> _Task to carry out_
Everything from the first line of the records below through the line containing "(** X9. On a" is to be retyped exactly; leave out the rest.

> _Records shown_
+---+

Lemma Forall_zip_fst {A B} (P : A → Prop) (l : list A) : ∀ k : list B,
  Forall P l → Forall (λ sp, P sp.1) (zip l k).
Proof.
  induction l as [|x l IH]; intros k Hall; [constructor|].
  destruct k as [|y k]; [constructor|]. apply Forall_cons in Hall as [Hx Hall].
  simpl. constructor; [done|by apply IH].
Qed.

(** X9. On a class without a negative count, a path that resolves never
    lowers a stat: every count of the resolved tally is at least the base
    count, and so is not negative. *)
Theorem count_path_at_least_base (e : ClassTalents) (path : list Z)
    (t : TalentCounter) :
  nonneg (count e) → Forall (Forall nonneg) (branches e) →
  count_path e path = Ok t →
  ∀ k, ∃ v, t !! k = Some v ∧ 0 ≤ stat (count e) k ≤ v.
Proof.
  intros Hbase Hbr H. unfold count_path in H. case_decide; [done|].
  destruct (count_path_start e) as (res & Hres & Ht & Hs).
  rewrite Hres in H. simpl in H.
  apply count_loop_grows in H as [Htt Hle]; [|done|by apply Forall_zip_fst].
  intros k. exists (stat t k). split; [by apply tally_lookup_stat|].
  specialize (Hle k). rewrite Hs in Hle.
  pose proof (stat_nonneg _ k Hbase). lia.
Qed.

Lemma count_path_at_least_base_witness :
  ∃ v, <[ATTACK := 3]> (<[DEFENSE := 1]> TalentCounter_init) !! ATTACK = Some v
       ∧ 0 ≤ stat (count two_branches) ATTACK ≤ v.
Proof.
  refine (count_path_at_least_base two_branches [0; -2] _ _ _ _ ATTACK).
  - apply tally_of_nonneg; lia.
  - repeat (constructor; [repeat (constructor; [apply tally_of_nonneg; lia|]);
                          constructor|]). constructor.
  - vm_compute. reflexivity.
Defined.

(** ** [parse_priorities] *)

Lemma step_map_code s : step_map (step_code s) = Some s.
Proof. by destruct s. Qed.

Lemma step_map_Some c s : step_map c = Some s → c = step_code s.
Proof.
  unfold step_map. repeat case_decide; subst; intros [= <-]; reflexivity.
Qed.

Lemma parse_chars_Ok chars : ∀ steps,
  parse_chars chars = Ok steps ↔ chars = step_code <$> steps.
Proof.
  induction chars as [|c chars IH]; intros steps; simpl.
  - split; [intros [= <-]; done|]. by destruct steps.
  - destruct (step_map c) as [s|] eqn:Hc.
    + apply step_map_Some in Hc as ->. split.
      * intros H. inv_bind H. injection H as <-. apply IH in Ha as ->. done.
      * destruct steps as [|s' steps]; [done|]. rewrite fmap_cons.
        intros [= Hs Hrest]. apply IH in Hrest. rewrite Hrest. simpl.
        assert (s = s') as -> ; [|done].
        pose proof (step_map_code s) as H1. rewrite Hs, step_map_code in H1.
        congruence.
    + split; [done|]. destruct steps as [|s' steps]; [done|]. rewrite fmap_cons.
      intros [= -> _]. by rewrite step_map_code in Hc.
Qed.

Lemma parse_chars_unknown chars e :
  parse_chars chars = Raise e → ∃ c, c ∈ chars ∧ step_map c = None.
Proof.
  induction chars as [|c chars IH]; simpl; [done|].
  destruct (step_map c) eqn:Hc.
  - destruct (parse_chars chars); simpl; [done|]. intros [= <-].
    destruct IH as (c' & Hin & Hc'); [done|]. exists c'.
    split; [by apply list_elem_of_further|done].
  - intros _. exists c. split; [apply list_elem_of_here|done].
Qed.

(** X10. [parse_priorities] reads a string of priority codes: it returns
    the kinds [steps] exactly when the characters of the string are the
    codes of [steps], in their order (so every list of kinds can be
    written, and read back); it raises, and then [KeyError], exactly when
    a character of the string is no key of [step_map]. *)
Theorem parse_priorities_outcome :
  (∀ steps,
     parse_priorities (String.string_of_list_ascii (step_code <$> steps)) = Ok steps)
  ∧ (∀ str steps,
       parse_priorities str = Ok steps
       ↔ String.list_ascii_of_string str = step_code <$> steps)
  ∧ (∀ str,
       (∃ c, c ∈ String.list_ascii_of_string str ∧ step_map c = None)
       ↔ parse_priorities str = Raise KeyError)
  ∧ (∀ str e, parse_priorities str = Raise e → e = KeyError).
Proof.
  unfold parse_priorities. split; [|split; [|split]].
  - intros steps. rewrite String.list_ascii_of_string_of_list_ascii.
    by apply parse_chars_Ok.
  - intros str steps. apply parse_chars_Ok.
  - intros str. split.
    + intros (c & Hc & Hnone). by eapply parse_chars_bad.
    + apply parse_chars_unknown.
  - intros str e. apply parse_chars_raises.
Qed.

(** ** [itertools.product] *)

Lemma length_bind_const {A B} (f : A → list B) (l : list A) (m : nat) :
  (∀ x, length (f x) = m) → length (l ≫= f) = (length l * m)%nat.
Proof.
  intros Hf. induction l as [|x l IH]; [done|].
  rewrite bind_cons, length_app, Hf, IH. simpl. lia.
Qed.

Lemma product_enumerates_NoDup (pool : list Z) (n : nat) :
  NoDup pool → NoDup (product pool n).
Proof.
  intros Hpool. induction n as [|n IH]; [apply NoDup_singleton|].
  change (product pool (S n))
    with (pool ≫= λ x, (λ tl, x :: tl) <$> product pool n).
  apply NoDup_bind; [| |done].
  - intros x1 x2 p _ _ H1 H2.
    apply list_elem_of_fmap in H1 as (tl1 & -> & _).
    apply list_elem_of_fmap in H2 as (tl2 & [= -> _] & _). done.
  - intros x _. apply NoDup_fmap_2; [|done]. by intros tl1 tl2 [= ->].
Qed.

(** X11. [product(pool, repeat=n)] lists exactly the sequences of length
    [n] over the pool; it has [len(pool) ^ n] elements; and it lists no
    sequence twice when the pool has no repeated element. *)
Theorem product_enumerates (pool : list Z) (n : nat) :
  (∀ p, p ∈ product pool n ↔ length p = n ∧ Forall (λ x, x ∈ pool) p)
  ∧ length (product pool n) = (length pool ^ n)%nat
  ∧ (NoDup pool → NoDup (product pool n)).
Proof.
  split; [|split].
  - induction n as [|n IH]; intros p.
    + simpl. rewrite list_elem_of_singleton. split.
      * intros ->. split; [done|constructor].
      * intros [Hlen _]. by destruct p.
    + change (product pool (S n))
        with (pool ≫= λ x, (λ tl, x :: tl) <$> product pool n).
      rewrite list_elem_of_bind. split.
      * intros (x & Hp & Hx). apply list_elem_of_fmap in Hp as (tl & -> & Htl).
        apply IH in Htl as [Hlen Hall]. split; [simpl; by rewrite Hlen|].
        by constructor.
      * intros [Hlen Hall]. destruct p as [|x tl]; [done|].
        apply Forall_cons in Hall as [Hx Hall]. exists x. split; [|done].
        apply list_elem_of_fmap. exists tl. split; [done|]. apply IH.
        split; [|done]. simpl in Hlen. lia.
  - induction n as [|n IH]; [done|].
    change (product pool (S n))
      with (pool ≫= λ x, (λ tl, x :: tl) <$> product pool n).
    rewrite (length_bind_const _ _ (length pool ^ n)).
    + simpl. lia.
    + intros x. by rewrite length_fmap.
  - apply product_enumerates_NoDup.
Qed.

(** ** The arguments of [main] *)

Lemma best_paths_of_no_goal : best_paths_of [] = Raise ValueError.
Proof. vm_compute. reflexivity. Qed.

(** X12. With fewer than two positional arguments there is no pair of a
    class and its priorities, so no goal: [main] raises the [ValueError]
    of [max] on an empty sequence, whatever the classes. *)
Theorem main_without_goal (classes : gmap string ClassTalents) (goal : list string) :
  (length goal < 2)%nat → main classes goal = Raise ValueError.
Proof.
  intros Hlen. unfold main.
  destruct goal as [|n [|p goal]]; simpl in Hlen; try lia; simpl;
    apply best_paths_of_no_goal.
Qed.

Lemma main_without_goal_witness :
  main {["wizard" := seven_branches]} ["wizard"] = Raise ValueError.
Proof. apply main_without_goal. simpl. lia. Defined.

Lemma pairs_drop_last {A} (x : A) (n : nat) : ∀ goal : list A,
  length goal = (2 * n)%nat →
  zip (islice_even (goal ++ [x])) (islice_odd (goal ++ [x]))
  = zip (islice_even goal) (islice_odd goal).
Proof.
  induction n as [|n IH]; intros goal Hlen.
  - by destruct goal.
  - destruct goal as [|a [|b goal]]; simpl in Hlen; try lia.
    simpl. f_equal. apply IH. lia.
Qed.

(** X13. The positional arguments are read in pairs; a last argument
    without a partner is dropped: [main] with an odd number of arguments
    does what it does without the last one. *)
Theorem main_drops_unpaired_argument (classes : gmap string ClassTalents)
    (goal : list string) (last : string) (n : nat) :
  length goal = (2 * n)%nat →
  main classes (goal ++ [last]) = main classes goal.
Proof.
  intros Hlen. unfold main. by rewrite (pairs_drop_last last n goal Hlen).
Qed.

Lemma main_drops_unpaired_argument_witness :
  main {["wizard" := seven_branches]} (["wizard"; "da"] ++ ["monk"])
  = main {["wizard" := seven_branches]} ["wizard"; "da"].
Proof. apply (main_drops_unpaired_argument _ _ _ 1). reflexivity. Defined.

(** ** A round of the filter *)

(** X14. A round over candidates whose values can be read, from
    [current_max = 0]: the survivors are, in their order, the candidates
    whose value is not negative and is the largest of all; so no candidate
    survives exactly when every value is negative. *)
Theorem select_keeps_largest_from_zero (val : list Z → result Z) (f : list Z → Z)
    (paths : list (list Z)) :
  (∀ p, p ∈ paths → val p = Ok (f p)) →
  ∃ S, select val paths [] 0 = Ok S
       ∧ S `sublist_of` paths
       ∧ (∀ p, p ∈ S ↔ p ∈ paths ∧ 0 ≤ f p ∧ ∀ q, q ∈ paths → f q ≤ f p)
       ∧ (S = [] ↔ ∀ p, p ∈ paths → f p < 0).
Proof.
  intros Hval. eexists. split.
  { rewrite (select_spec val f) by done.
    replace (if decide (0 < max_from f 0 paths) then [] else [])
      with (@nil (list Z)) by (by case_decide). reflexivity. }
  simpl. set (M := max_from f 0 paths).
  assert (HM0 : 0 ≤ M) by apply max_from_ge_cur.
  assert (Hge : ∀ q, q ∈ paths → f q ≤ M) by (intros; by apply max_from_ge).
  assert (Hmem : ∀ p, p ∈ filter (λ p, f p = M) paths
                      ↔ p ∈ paths ∧ 0 ≤ f p ∧ ∀ q, q ∈ paths → f q ≤ f p).
  { intros p. rewrite list_elem_of_filter. split.
    - intros [Hp Hin]. split; [done|]. split; [lia|]. intros q Hq.
      rewrite Hp. by apply Hge.
    - intros (Hin & Hp0 & Hmax). split; [|done]. specialize (Hge p Hin).
      destruct (max_from_attained f paths 0) as [H0|(q & Hq & Hfq)];
        fold M in H0 || fold M in Hfq; [lia|].
      specialize (Hmax q Hq). lia. }
  split; [apply sublist_filter|]. split; [exact Hmem|]. split.
  - intros Hnil p Hp. destruct (Z.lt_ge_cases (f p) 0) as [|Hp0]; [done|].
    exfalso.
    assert (∃ q, q ∈ filter (λ p, f p = M) paths) as [q Hq].
    { destruct (max_from_attained f paths 0) as [H0|(q & Hq & Hfq)];
        fold M in H0 || fold M in Hfq.
      - exists p. apply list_elem_of_filter. split; [|done].
        specialize (Hge p Hp). lia.
      - exists q. by apply list_elem_of_filter. }
    rewrite Hnil in Hq. by apply elem_of_nil in Hq.
  - intros Hneg. apply elem_of_nil_inv. intros p Hp.
    apply Hmem in Hp as (Hin & Hp0 & _). specialize (Hneg p Hin). lia.
Qed.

+---+

> _Task answer_
Lemma Forall_zip_fst {A B} (P : A → Prop) (l : list A) : ∀ k : list B,
  Forall P l → Forall (λ sp, P sp.1) (zip l k).
Proof.
  induction l as [|x l IH]; intros k Hall; [constructor|].
  destruct k as [|y k]; [constructor|]. apply Forall_cons in Hall as [Hx Hall].
  simpl. constructor; [done|by apply IH].
Qed.

(** X9. On a class without a negative count, a path that resolves never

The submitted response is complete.